*** Data shown Section Begins ***

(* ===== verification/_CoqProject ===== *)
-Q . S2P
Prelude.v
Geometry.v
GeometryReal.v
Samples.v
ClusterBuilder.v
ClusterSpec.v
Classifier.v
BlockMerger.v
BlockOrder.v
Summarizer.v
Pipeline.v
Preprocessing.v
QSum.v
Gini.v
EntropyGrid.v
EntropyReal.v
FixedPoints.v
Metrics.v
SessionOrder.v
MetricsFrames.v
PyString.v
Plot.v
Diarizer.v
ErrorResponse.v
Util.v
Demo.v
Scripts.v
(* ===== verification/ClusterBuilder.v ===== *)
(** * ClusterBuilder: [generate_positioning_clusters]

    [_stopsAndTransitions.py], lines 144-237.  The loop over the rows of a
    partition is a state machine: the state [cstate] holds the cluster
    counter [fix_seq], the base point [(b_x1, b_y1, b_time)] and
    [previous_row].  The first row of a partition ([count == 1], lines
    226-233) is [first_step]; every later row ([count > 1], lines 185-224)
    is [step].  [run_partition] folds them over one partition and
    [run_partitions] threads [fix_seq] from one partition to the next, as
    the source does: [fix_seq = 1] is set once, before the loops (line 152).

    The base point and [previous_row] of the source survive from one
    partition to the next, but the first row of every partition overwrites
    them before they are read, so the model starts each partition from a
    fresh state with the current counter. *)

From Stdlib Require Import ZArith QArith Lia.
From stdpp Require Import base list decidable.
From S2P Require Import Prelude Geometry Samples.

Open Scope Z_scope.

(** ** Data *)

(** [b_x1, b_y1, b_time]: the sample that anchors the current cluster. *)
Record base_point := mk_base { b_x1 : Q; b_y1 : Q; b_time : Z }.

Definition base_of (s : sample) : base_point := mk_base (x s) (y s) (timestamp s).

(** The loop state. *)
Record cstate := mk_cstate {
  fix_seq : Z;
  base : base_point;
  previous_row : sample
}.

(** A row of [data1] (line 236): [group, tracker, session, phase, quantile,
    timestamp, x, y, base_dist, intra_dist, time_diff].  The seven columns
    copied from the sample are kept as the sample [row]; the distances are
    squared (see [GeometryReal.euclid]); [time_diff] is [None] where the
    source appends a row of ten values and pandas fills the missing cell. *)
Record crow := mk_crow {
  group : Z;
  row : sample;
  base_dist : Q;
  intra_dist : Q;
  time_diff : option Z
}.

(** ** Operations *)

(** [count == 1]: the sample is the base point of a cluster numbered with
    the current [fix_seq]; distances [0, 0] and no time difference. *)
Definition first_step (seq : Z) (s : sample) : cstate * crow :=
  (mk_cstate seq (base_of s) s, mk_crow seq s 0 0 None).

*** Data shown Section Ends ***
*** Data shown Section Begins ***

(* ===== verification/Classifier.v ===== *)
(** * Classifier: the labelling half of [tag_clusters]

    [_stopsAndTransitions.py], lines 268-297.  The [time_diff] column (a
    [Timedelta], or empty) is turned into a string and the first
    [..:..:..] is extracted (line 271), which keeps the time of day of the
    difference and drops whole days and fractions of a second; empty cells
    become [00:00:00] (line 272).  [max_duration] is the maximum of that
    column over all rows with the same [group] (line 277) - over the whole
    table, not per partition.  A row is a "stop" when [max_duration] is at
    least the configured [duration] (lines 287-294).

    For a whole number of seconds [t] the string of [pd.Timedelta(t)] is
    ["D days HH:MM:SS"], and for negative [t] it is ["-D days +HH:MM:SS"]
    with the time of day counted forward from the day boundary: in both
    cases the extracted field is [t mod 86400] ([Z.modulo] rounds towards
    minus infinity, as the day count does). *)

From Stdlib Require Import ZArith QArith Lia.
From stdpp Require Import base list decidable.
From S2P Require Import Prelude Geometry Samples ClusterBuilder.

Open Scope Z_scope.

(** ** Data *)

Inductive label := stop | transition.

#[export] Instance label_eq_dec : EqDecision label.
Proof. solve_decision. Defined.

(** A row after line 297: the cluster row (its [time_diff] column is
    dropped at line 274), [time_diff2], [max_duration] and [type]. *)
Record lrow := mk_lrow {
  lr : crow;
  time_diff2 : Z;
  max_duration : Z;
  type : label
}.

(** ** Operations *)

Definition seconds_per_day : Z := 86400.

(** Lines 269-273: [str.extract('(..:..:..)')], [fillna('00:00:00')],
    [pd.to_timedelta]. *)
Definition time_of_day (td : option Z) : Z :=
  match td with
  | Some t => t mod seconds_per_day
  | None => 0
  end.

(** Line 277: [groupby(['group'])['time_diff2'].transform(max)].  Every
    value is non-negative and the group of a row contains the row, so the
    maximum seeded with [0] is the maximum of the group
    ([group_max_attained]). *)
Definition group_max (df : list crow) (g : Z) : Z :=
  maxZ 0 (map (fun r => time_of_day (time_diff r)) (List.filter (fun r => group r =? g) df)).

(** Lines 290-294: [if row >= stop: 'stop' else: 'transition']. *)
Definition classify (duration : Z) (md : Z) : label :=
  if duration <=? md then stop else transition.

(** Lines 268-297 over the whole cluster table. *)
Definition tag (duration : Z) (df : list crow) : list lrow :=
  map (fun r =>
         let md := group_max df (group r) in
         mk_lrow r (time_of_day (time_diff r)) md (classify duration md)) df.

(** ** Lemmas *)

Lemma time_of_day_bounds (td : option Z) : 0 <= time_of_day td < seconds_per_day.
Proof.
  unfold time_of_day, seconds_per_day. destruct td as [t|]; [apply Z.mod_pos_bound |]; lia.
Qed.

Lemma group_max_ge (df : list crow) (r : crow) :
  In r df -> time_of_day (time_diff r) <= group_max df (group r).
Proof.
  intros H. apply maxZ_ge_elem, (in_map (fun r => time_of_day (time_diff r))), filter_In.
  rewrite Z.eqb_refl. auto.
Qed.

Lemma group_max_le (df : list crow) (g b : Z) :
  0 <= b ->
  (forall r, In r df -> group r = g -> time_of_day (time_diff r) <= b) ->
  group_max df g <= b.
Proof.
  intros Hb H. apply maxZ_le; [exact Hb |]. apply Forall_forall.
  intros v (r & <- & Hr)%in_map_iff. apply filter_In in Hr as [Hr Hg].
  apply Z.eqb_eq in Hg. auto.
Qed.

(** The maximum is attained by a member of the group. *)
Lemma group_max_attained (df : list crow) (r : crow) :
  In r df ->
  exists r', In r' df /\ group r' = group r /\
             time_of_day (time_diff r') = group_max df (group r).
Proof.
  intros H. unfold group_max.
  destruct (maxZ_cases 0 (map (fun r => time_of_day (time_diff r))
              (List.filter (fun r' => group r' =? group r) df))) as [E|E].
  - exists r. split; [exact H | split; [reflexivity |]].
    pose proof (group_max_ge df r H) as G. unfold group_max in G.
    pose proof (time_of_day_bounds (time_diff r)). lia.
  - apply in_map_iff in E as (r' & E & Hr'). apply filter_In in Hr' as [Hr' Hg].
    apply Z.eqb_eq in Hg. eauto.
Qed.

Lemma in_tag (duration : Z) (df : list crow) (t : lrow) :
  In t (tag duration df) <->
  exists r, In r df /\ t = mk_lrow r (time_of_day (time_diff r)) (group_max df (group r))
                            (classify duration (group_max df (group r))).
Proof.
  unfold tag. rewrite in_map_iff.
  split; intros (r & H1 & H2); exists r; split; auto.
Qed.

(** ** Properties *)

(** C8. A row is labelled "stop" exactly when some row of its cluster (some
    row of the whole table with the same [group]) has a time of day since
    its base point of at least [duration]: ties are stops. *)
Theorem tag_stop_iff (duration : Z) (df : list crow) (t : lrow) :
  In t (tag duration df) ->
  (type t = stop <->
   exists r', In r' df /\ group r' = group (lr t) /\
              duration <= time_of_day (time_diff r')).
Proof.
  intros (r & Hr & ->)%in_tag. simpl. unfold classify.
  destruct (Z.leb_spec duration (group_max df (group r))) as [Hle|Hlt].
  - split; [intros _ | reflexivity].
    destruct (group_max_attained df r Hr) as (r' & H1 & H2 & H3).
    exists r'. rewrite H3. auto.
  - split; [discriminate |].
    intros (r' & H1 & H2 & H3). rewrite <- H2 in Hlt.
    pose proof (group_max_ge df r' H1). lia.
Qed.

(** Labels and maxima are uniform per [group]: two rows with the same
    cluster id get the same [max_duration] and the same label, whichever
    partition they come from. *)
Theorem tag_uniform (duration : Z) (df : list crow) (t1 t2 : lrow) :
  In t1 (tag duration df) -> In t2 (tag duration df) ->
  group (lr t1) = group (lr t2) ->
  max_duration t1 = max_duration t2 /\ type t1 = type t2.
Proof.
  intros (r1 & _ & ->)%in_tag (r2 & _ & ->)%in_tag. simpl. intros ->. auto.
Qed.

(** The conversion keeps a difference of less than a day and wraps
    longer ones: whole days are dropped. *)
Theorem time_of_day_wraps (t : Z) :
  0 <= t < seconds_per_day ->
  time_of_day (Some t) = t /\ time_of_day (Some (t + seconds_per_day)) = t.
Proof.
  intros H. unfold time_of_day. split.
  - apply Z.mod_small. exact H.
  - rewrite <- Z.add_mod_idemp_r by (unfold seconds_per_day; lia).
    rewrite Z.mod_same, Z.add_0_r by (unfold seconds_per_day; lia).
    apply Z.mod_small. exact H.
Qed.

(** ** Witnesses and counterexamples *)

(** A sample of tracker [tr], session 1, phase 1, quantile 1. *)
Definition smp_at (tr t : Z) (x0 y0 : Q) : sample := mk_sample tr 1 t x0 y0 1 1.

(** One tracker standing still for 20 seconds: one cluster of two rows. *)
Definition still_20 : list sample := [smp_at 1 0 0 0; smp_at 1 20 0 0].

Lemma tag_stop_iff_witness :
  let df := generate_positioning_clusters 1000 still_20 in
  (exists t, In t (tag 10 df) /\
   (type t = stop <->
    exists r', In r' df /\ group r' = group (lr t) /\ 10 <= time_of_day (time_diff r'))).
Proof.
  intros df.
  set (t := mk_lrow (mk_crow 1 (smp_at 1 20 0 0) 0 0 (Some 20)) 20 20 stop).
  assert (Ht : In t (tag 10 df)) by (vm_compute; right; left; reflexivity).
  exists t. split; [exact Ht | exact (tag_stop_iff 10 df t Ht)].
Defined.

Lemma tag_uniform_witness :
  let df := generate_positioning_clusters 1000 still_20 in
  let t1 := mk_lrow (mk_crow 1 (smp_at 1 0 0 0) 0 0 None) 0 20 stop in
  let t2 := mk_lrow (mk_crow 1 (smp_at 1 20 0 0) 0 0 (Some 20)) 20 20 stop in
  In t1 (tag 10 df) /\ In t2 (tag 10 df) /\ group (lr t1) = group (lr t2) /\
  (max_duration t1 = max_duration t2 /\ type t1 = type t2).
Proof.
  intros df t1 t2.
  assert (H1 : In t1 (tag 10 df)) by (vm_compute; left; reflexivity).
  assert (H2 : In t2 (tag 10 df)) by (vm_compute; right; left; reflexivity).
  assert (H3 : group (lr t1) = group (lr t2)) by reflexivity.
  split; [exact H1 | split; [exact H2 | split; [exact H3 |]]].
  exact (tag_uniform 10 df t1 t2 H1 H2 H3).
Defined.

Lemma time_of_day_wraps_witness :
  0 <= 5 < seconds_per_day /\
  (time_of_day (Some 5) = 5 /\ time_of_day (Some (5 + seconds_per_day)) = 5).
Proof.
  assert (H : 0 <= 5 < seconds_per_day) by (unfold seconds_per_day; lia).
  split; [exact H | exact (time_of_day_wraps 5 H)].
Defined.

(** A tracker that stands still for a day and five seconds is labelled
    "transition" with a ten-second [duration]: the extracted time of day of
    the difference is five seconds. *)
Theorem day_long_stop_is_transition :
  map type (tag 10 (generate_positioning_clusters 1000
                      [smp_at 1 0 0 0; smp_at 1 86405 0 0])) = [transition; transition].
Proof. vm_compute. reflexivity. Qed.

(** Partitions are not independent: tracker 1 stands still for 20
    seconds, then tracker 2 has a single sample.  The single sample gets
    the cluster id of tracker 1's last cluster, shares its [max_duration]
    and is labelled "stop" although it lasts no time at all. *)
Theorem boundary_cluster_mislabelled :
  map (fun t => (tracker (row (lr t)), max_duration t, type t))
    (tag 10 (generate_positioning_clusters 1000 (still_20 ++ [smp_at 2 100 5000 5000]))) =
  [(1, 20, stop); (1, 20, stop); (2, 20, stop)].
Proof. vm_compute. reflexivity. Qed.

*** Data shown Section Ends ***
*** Data shown Section Begins ***

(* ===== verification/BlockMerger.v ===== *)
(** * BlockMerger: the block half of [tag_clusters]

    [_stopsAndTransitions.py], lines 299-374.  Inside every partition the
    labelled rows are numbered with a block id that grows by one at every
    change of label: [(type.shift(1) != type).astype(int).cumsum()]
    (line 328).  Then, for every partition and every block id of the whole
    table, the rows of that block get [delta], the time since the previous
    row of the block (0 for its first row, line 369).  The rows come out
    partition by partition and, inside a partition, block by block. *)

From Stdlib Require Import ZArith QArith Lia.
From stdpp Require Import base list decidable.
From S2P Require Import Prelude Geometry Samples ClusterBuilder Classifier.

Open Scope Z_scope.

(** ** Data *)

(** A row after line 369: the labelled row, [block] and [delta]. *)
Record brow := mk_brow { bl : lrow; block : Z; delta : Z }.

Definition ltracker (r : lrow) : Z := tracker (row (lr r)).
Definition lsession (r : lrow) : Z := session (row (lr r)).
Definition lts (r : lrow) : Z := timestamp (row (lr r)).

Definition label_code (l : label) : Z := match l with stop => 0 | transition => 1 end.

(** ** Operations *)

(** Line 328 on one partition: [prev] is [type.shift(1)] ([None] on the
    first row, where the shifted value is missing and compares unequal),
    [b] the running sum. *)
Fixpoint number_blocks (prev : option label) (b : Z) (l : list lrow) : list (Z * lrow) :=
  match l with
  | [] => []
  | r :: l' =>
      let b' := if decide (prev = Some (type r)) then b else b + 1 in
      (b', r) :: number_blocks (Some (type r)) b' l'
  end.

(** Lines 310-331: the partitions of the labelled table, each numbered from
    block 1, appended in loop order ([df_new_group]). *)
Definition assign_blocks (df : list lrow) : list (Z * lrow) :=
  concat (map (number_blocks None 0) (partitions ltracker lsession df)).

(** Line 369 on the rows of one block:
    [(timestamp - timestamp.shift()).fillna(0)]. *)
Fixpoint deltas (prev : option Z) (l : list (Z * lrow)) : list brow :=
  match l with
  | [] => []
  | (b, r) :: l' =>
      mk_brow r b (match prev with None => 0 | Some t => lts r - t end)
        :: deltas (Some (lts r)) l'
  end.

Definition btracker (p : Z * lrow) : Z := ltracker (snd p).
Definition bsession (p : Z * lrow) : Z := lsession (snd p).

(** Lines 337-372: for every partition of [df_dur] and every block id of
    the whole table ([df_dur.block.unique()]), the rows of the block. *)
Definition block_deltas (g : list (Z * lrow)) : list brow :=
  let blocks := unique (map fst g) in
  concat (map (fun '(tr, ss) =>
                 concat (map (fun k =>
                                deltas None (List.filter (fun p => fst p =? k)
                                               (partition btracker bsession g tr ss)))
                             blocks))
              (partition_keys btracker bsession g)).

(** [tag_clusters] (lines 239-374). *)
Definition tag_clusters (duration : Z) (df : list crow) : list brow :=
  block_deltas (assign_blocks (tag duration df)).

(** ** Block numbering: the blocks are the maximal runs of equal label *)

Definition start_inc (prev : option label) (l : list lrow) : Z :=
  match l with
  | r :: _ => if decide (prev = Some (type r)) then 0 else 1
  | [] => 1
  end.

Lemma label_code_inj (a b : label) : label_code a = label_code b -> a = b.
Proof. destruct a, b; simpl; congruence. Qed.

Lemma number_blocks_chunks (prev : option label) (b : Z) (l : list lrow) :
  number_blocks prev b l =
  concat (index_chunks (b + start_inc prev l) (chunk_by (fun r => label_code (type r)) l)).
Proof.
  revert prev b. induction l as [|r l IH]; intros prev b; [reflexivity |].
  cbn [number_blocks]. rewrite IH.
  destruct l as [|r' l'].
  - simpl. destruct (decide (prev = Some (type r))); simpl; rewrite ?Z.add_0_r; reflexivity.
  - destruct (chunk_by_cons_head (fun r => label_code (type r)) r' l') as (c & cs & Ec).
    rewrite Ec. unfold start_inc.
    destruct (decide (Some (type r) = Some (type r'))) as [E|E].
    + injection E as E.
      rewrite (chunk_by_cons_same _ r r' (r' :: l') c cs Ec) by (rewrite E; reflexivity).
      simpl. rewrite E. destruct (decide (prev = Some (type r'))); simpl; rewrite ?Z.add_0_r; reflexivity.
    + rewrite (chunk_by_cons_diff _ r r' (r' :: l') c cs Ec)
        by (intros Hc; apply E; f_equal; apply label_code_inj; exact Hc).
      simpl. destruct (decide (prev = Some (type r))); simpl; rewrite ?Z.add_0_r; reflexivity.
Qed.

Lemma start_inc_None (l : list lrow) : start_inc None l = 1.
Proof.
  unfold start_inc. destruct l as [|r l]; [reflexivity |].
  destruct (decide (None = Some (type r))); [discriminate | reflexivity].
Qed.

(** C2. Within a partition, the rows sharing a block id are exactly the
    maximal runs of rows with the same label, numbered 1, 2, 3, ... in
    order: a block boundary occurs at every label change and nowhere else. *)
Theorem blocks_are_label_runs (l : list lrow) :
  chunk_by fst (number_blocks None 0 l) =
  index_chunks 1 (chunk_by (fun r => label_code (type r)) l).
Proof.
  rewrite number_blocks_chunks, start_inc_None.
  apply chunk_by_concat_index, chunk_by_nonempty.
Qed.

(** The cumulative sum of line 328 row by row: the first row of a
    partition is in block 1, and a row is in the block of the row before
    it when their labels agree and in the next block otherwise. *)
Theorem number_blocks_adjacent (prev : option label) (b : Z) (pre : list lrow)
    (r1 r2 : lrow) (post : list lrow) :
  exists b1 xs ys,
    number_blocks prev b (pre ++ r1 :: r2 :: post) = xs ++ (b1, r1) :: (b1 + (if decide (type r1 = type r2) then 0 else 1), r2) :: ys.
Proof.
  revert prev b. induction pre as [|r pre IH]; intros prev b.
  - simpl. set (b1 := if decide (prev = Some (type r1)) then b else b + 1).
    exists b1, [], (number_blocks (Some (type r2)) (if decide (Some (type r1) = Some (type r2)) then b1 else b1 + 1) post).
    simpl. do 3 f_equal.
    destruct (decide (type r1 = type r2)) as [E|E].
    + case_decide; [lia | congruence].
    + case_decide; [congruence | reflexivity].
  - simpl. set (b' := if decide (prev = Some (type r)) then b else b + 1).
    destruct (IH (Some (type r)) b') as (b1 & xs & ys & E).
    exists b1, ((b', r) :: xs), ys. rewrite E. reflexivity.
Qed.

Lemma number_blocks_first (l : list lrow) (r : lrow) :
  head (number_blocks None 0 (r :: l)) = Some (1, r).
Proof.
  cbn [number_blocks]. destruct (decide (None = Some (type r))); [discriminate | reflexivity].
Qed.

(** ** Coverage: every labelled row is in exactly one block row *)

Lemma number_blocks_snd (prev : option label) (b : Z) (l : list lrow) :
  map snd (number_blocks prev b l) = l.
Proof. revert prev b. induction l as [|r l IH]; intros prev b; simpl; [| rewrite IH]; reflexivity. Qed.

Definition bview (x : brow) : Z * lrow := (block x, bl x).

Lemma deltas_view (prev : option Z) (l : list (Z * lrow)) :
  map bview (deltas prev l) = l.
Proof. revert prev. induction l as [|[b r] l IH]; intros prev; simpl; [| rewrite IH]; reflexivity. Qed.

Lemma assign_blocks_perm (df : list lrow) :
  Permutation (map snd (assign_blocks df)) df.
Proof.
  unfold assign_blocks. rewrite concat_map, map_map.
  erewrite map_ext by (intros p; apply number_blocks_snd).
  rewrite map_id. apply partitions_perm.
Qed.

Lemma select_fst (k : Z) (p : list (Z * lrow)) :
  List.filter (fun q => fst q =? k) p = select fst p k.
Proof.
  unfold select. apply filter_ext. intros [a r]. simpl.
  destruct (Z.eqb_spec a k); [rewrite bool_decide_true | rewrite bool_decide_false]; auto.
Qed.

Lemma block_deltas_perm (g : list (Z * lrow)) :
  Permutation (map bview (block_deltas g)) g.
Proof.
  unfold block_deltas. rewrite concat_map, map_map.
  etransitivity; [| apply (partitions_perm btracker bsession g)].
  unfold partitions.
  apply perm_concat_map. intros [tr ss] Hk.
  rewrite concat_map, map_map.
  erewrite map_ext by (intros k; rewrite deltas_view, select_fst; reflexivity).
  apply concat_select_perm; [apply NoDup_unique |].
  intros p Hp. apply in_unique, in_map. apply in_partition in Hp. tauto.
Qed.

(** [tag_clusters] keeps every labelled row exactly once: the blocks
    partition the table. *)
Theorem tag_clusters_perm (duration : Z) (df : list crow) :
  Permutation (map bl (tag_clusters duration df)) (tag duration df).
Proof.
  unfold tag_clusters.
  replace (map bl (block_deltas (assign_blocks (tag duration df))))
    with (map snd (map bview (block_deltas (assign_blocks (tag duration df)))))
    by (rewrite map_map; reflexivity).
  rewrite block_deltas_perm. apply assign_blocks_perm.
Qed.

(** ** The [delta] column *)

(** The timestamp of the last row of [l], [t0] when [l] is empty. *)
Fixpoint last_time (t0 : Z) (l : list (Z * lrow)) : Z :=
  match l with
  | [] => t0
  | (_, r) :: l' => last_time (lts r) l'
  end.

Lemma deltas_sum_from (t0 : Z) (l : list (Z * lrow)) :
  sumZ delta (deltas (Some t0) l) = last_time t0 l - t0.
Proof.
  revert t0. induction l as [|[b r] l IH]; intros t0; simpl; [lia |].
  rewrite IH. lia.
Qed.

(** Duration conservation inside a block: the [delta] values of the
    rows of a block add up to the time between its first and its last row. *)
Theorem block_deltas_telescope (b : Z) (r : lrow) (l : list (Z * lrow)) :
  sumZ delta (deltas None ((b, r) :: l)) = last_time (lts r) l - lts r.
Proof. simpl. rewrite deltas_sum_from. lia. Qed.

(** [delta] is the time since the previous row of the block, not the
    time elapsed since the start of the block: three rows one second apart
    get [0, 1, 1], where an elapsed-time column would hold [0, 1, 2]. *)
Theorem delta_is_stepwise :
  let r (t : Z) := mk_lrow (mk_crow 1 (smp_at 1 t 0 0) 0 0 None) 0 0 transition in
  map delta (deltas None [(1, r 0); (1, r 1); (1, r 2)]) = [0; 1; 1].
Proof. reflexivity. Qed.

*** Data shown Section Ends ***

◆ **Work to be completed**
Take from the material every line that holds "BlockMerger".

◆ **Output for this task**
BlockMerger.v
(* ===== verification/BlockMerger.v ===== *)
(** * BlockMerger: the block half of [tag_clusters]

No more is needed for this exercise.